(* ===== verification/Sts.v ===== *)
(** internal/resource/statefulset.go: the StatefulSet of one replica. *)

From S2P Require Import Prelude GoStd K8s V1beta1 Constant Metadata Merge Kube Controllerutil.
From S2P Require Import Builder Plugins Secrets ServerConf Overrides.

(** ** Names and paths *)

Definition DeletionMarker : string := "skipPreStopChecks".

Definition dirTmp : string := "/tmp/".
Definition dirPodInfo : string := "/etc/pod-info/".
Definition dirRabbitmqLib : string := "/var/lib/rabbitmq/".
Definition dirRabbitmqData : string := dirRabbitmqLib +:+ "mnesia/".
Definition dirRabbitmqLog : string := "/var/log/rabbitmq/".

Definition dirErlangCookieTmp : string := dirTmp +:+ "erlang-cookie-secret/".
Definition filePathErlangCookie : string := dirRabbitmqLib +:+ fileNameErlangCookie.
Definition filePathErlangCookieTmp : string := dirErlangCookieTmp +:+ fileNameErlangCookie.

Definition dirRabbitmqPlugins : string := "/operator/".
Definition dirRabbitmqPluginsTmp : string := dirTmp +:+ "rabbitmq-plugins/".
Definition filePathRabbitmqPlugins : string := dirRabbitmqPlugins +:+ fileNameRabbitmqPlugins.
Definition filePathRabbitmqPluginsTmp : string := dirRabbitmqPluginsTmp +:+ fileNameRabbitmqPlugins.

Definition filePathRabbitmqAdminConf : string := dirRabbitmqLib +:+ ".rabbitmqadmin.conf".

Definition dirRabbitmqConf : string := "/etc/rabbitmq/".
Definition filePathRabbitmqConfEnv : string := dirRabbitmqConf +:+ fileNameRabbitmqConfEnv.
Definition filePathRabbitmqConfAdvanced : string := dirRabbitmqConf +:+ fileNameRabbitmqConfAdvanced.
Definition filePathRabbitmqConfErlangInet : string := dirRabbitmqConf +:+ fileNameRabbitmqConfErlangInet.

Definition dirRabbitmqConfd : string := "/etc/rabbitmq/conf.d/".
Definition filePathRabbitmqConfdDefault : string :=
  dirRabbitmqConfd +:+ "10-" +:+ fileNameRabbitmqConfdDefault.
Definition filePathRabbitmqConfdDefaultUserTmp : string := dirTmp +:+ fileNameRabbitmqConfdDefaultUser.
Definition filePathRabbitmqConfdDefaultUser : string :=
  dirRabbitmqConfd +:+ "11-" +:+ fileNameRabbitmqConfdDefaultUser.
Definition filePathRabbitmqConfdUserDefined : string :=
  dirRabbitmqConfd +:+ "90-" +:+ fileNameRabbitmqConfdUserDefined.
(* ===== verification/Configurations.v ===== *)
(** controllers/reconcile_rabbitmq_configurations.go: the annotations with which
    one reconciliation leaves work for a later one. *)

From S2P Require Import Prelude GoStd GoTime K8s V1beta1 Constant Kube Builders Trace Result Status.
From S2P Require Import ControllerUtils.

(** ** Definitions *)

Definition pluginsUpdateAnnotation : string := "rabbitmq.com/pluginsUpdatedAt".
Definition serverConfAnnotation : string := "rabbitmq.com/serverConfUpdatedAt".
Definition stsRestartAnnotation : string := "rabbitmq.com/lastRestartAt".
Definition stsCreateAnnotation : string := "rabbitmq.com/createdAt".
Definition queueRebalanceAnnotation : string := "rabbitmq.com/queueRebalanceNeededAt".

(** [controllerutil.OperationResult]. *)
Inductive OperationResult :=
  | OperationResultNone | OperationResultCreated | OperationResultUpdated.

#[export] Instance OperationResult_eq_dec : EqDecision OperationResult.
Proof. solve_decision. Defined.

(** The loop that breaks at the first StatefulSet that needs it. *)
Fixpoint anyNeedsRebalance (statefulsets : list StatefulSet) (r : RabbitmqCluster) : outcome bool :=
  match statefulsets with
  | [] => Returns false
  | sts :: statefulsets =>
      b ← statefulSetNeedsQueueRebalance sts r;
      if (b : bool) then Returns true else anyNeedsRebalance statefulsets r
  end.

(** [obj.Annotations[key] != ""], false on a nil map. *)
Definition hasFlag {k} (o : Obj k) (key : string) : bool :=
  match annotations o with
  | None => false
  | Some _ => negb (gm_get (annotations o) key =? "")%string
  end.

Definition statefulsetCreated (sts : StatefulSet) : bool :=
  hasFlag (k := KStatefulSet) sts stsCreateAnnotation.
Definition serverConfigUpdated (cfg : ConfigMap) : bool :=
  hasFlag (k := KConfigMap) cfg serverConfAnnotation.
Definition pluginsConfigUpdated (cfg : ConfigMap) : bool :=
  hasFlag (k := KConfigMap) cfg pluginsUpdateAnnotation.
Definition needQueueRebalance (r : RabbitmqCluster) : bool :=
  hasFlag (k := KRabbitmqCluster) r queueRebalanceAnnotation.

(** [time.Since(t).Seconds() < 2] at time [now]. *)
Definition pluginsConfigUpdatedRecently (now : Z) (cfg : ConfigMap) : bool :=
  if negb (pluginsConfigUpdated cfg) then false else
  match gm_lookup (annotations (k := KConfigMap) cfg) pluginsUpdateAnnotation with
  | None => false
  | Some pluginsUpdatedAt =>
      match Parse pluginsUpdatedAt with
      | None => false
      | Some annotationTime => (now - annotationTime <? 2 * Second)%Z
      end
  end.

Section configurations.
Context {W : Type} `{!Kube W}.

Definition markForQueueRebalance : Run W ReconcileResult :=
  _ ← mod_rmq (λ r, set_annotations (k := KRabbitmqCluster) (gm_make (rmq_Annotations r)) r);
  r ← rmq;
  if (0 <? String.length (gm_get (rmq_Annotations r) queueRebalanceAnnotation))%nat then mret Continue else
  now ← ext kNow;
  annotations ← lift (gm_insert queueRebalanceAnnotation (Format now) (rmq_Annotations r));
  _ ← set_rmq (set_annotations (k := KRabbitmqCluster) annotations r);
  err ← updateRmq;
  mret (match err with None => Done | Some err => ErrorResult err end).

Definition reconcileQueueRebalanced : Run W ReconcileResult :=
  sets ← statefulSets;
  match IgnoreNotFound (errorOf sets) with
  | Some err => mret (ErrorResult err)
  | None =>
      r ← rmq;
      needRebalance ← lift (anyNeedsRebalance (itemsOf sets) r);
      if negb needRebalance then mret Continue else markForQueueRebalance
  end.

(** The object that is annotated, its name and the annotation. *)
Definition annotationTarget (r : RabbitmqCluster) (b : ResourceBuilder) (operationResult : OperationResult)
    : option (Kind * string * string) :=
  match b with
  | RabbitmqPluginsConfigMapBuilder =>
      if bool_decide (operationResult ≠ OperationResultUpdated) then None
      else Some (KConfigMap, ChildResourceName r ResourcePluginConfigMapSuffix, pluginsUpdateAnnotation)
  | ServerConfigMapBuilder UpdateRequiresStsRestart =>
      if bool_decide (operationResult ≠ OperationResultUpdated) || negb UpdateRequiresStsRestart then None
      else Some (KConfigMap, ChildResourceName r ResourceServerConfigMapSuffix, serverConfAnnotation)
  | StatefulSetBuilder Index =>
      if bool_decide (operationResult ≠ OperationResultCreated) then None
      else Some (KStatefulSet, StatefulsetName r ResourceStatefulsetSuffix Index, stsCreateAnnotation)
  | _ => None
  end.

Definition annotateIfNeeded (b : ResourceBuilder) (operationResult : OperationResult)
    : Run W ReconcileResult :=
  r ← rmq;
  match annotationTarget r b operationResult with
  | None => mret Continue
  | Some (k, objName, annotationKey) =>
      now ← ext kNow;
      err ← updateAnnotation k (rmq_Namespace r) objName annotationKey (Format now);
      match err with
      | Some err =>
          _ ← event "Warning" "FailedUpdate" ("failed to annotate " +:+ objName);
          mret (ErrorResult err)
      | None => mret Done
      end
  end.

Definition removeStatefulsetCreatedFlag (sts : StatefulSet) : Run W goerror :=
  u ← deleteAnnotation (k := KStatefulSet) sts stsCreateAnnotation; mret u.2.
Definition removeServerConfigUpdatedFlag (cfg : ConfigMap) : Run W goerror :=
  u ← deleteAnnotation (k := KConfigMap) cfg serverConfAnnotation; mret u.2.
Definition removePluginsConfigUpdatedFlag (cfg : ConfigMap) : Run W goerror :=
  u ← deleteAnnotation (k := KConfigMap) cfg pluginsUpdateAnnotation; mret u.2.

(** The cluster object is the shared one. *)
Definition removeQueueRebalanceFlag : Run W goerror :=
  r ← rmq;
  u ← deleteAnnotation (k := KRabbitmqCluster) r queueRebalanceAnnotation;
  _ ← set_rmq u.1;
  mret u.2.
End configurations.

(** ** Properties *)

Lemma Format_nonempty t : inRange t → Format t ≠ "".
Proof. intros Ht E. pose proof (Parse_Format t Ht) as Hp. by rw E in Hp. Qed.

Lemma annotate_flag k (o : Obj k) key value : gm_lookup (annotations (annotate key value o)) key = Some value.
Proof. rw annotate_lookup. by rw decide_True. Qed.

(** A flag that was just set is found. *)
Lemma hasFlag_annotate k (o : Obj k) key value : value ≠ "" → hasFlag (annotate key value o) key = true.
Proof.
  intros Hv. pose proof (annotate_flag k o key value) as Hl.
  rw /hasFlag /gm_get Hl. destruct (annotations _); [|done]. simpl.
  by rw (proj2 (String.eqb_neq _ _) Hv).
Qed.

(** C40: a plugins ConfigMap that is flagged at some time is read as flagged, and
    counts as recently updated exactly while less than two seconds have passed
    since the full second in which it was flagged: for at least one second
    after the flag was set, and never when two seconds have passed. *)
Theorem pluginsConfigUpdatedRecently_window cm written now :
  inRange written →
  let cm := annotate (k := KConfigMap) pluginsUpdateAnnotation (Format written) cm in
  pluginsConfigUpdated cm = true ∧
  (pluginsConfigUpdatedRecently now cm = true ↔ (now < written / Second * Second + 2 * Second)%Z) ∧
  (written ≤ now < written + Second → pluginsConfigUpdatedRecently now cm = true)%Z ∧
  (written + 2 * Second ≤ now → pluginsConfigUpdatedRecently now cm = false)%Z.
Proof.
  intros Hw cm'. assert (pluginsConfigUpdated cm' = true) as Hf
    by by apply hasFlag_annotate, Format_nonempty.
  assert (pluginsConfigUpdatedRecently now cm' = (now - written / Second * Second <? 2 * Second)%Z) as ->.
  { unfold pluginsConfigUpdatedRecently. rw Hf. cbn [negb].
    rw (annotate_flag KConfigMap). by rw Parse_Format. }
  pose proof (Z.div_mod written Second ltac:(done)). pose proof (Z.mod_pos_bound written Second ltac:(done)).
  assert (0 < Second)%Z by done.
  split; [done|]. rw Z.ltb_lt. split; [lia|]. split; [lia|]. intros Hn. apply Z.ltb_ge. lia.
Qed.
(** The volumes of a StatefulSet are grown, or nothing is. *)
Definition grows (t : Kind * NamespacedName) (calls : list Call) : Prop :=
  calls = [] ∨ t.1 = KStatefulSet ∧ ∃ desired, scales c_PVCName t.2 desired calls.

Lemma run_reconcilePVCOf `{!CsGetLaw W} o s :
  run (reconcilePVCOf o) s (λ _ s' c, rmq_ObjectMeta (op_rmq s') = rmq_ObjectMeta (op_rmq s) ∧
    ∃ grown events, c = grown ++ events ∧ grows (objTarget o) grown ∧ Forall noWrite events).
Proof.
  assert (run (mret Continue : Run TW _) s (λ _ s' c, rmq_ObjectMeta (op_rmq s') = rmq_ObjectMeta (op_rmq s) ∧
    ∃ grown events, c = grown ++ events ∧ grows (objTarget o) grown ∧ Forall noWrite events)) as Hnone.
  { apply run_ret. split; [done|]. exists [], []. split_and!; [done|by left|done]. }
  destruct o as [[] sts]; cbn [reconcilePVCOf]; try exact Hnone. clear Hnone. unfold reconcilePVC.
  apply run_seq. eapply run_mono; [apply run_and; [apply Scale_scales|apply Scale_frames]|].
  intros out s1 c1 (Hc & _ & Hs1).
  assert (grows (objTarget (existT KStatefulSet sts)) c1) as Hg by (right; split; [done|]; by eexists).
  destruct out as [[err|]|msg].
  - apply run_seq, run_event. intros s2 Hs2. cbn beta iota. apply run_seq, run_setCondition.
    intros now s3 Hs3. cbn beta iota. apply run_ret. rw Hs3 Hs2. split; [done|].
    eexists c1, [_]. split_and!; [done|done|]. by constructor.
  - apply run_ret. split; [done|]. exists c1, []. by split_and!.
  - split; [done|]. exists c1, []. split_and!; [by rw app_nil_r|done|done].
Qed.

___

▸ **WHAT TO DO**:
Wherever the word "grows" appears in the listing above, copy the whole line.

▸ **ANSWER FOR THIS EXERCISE**:
Definition grows (t : Kind * NamespacedName) (calls : list Call) : Prop :=
    ∃ grown events, c = grown ++ events ∧ grows (objTarget o) grown ∧ Forall noWrite events).
    ∃ grown events, c = grown ++ events ∧ grows (objTarget o) grown ∧ Forall noWrite events)) as Hnone.
  assert (grows (objTarget (existT KStatefulSet sts)) c1) as Hg by (right; split; [done|]; by eexists).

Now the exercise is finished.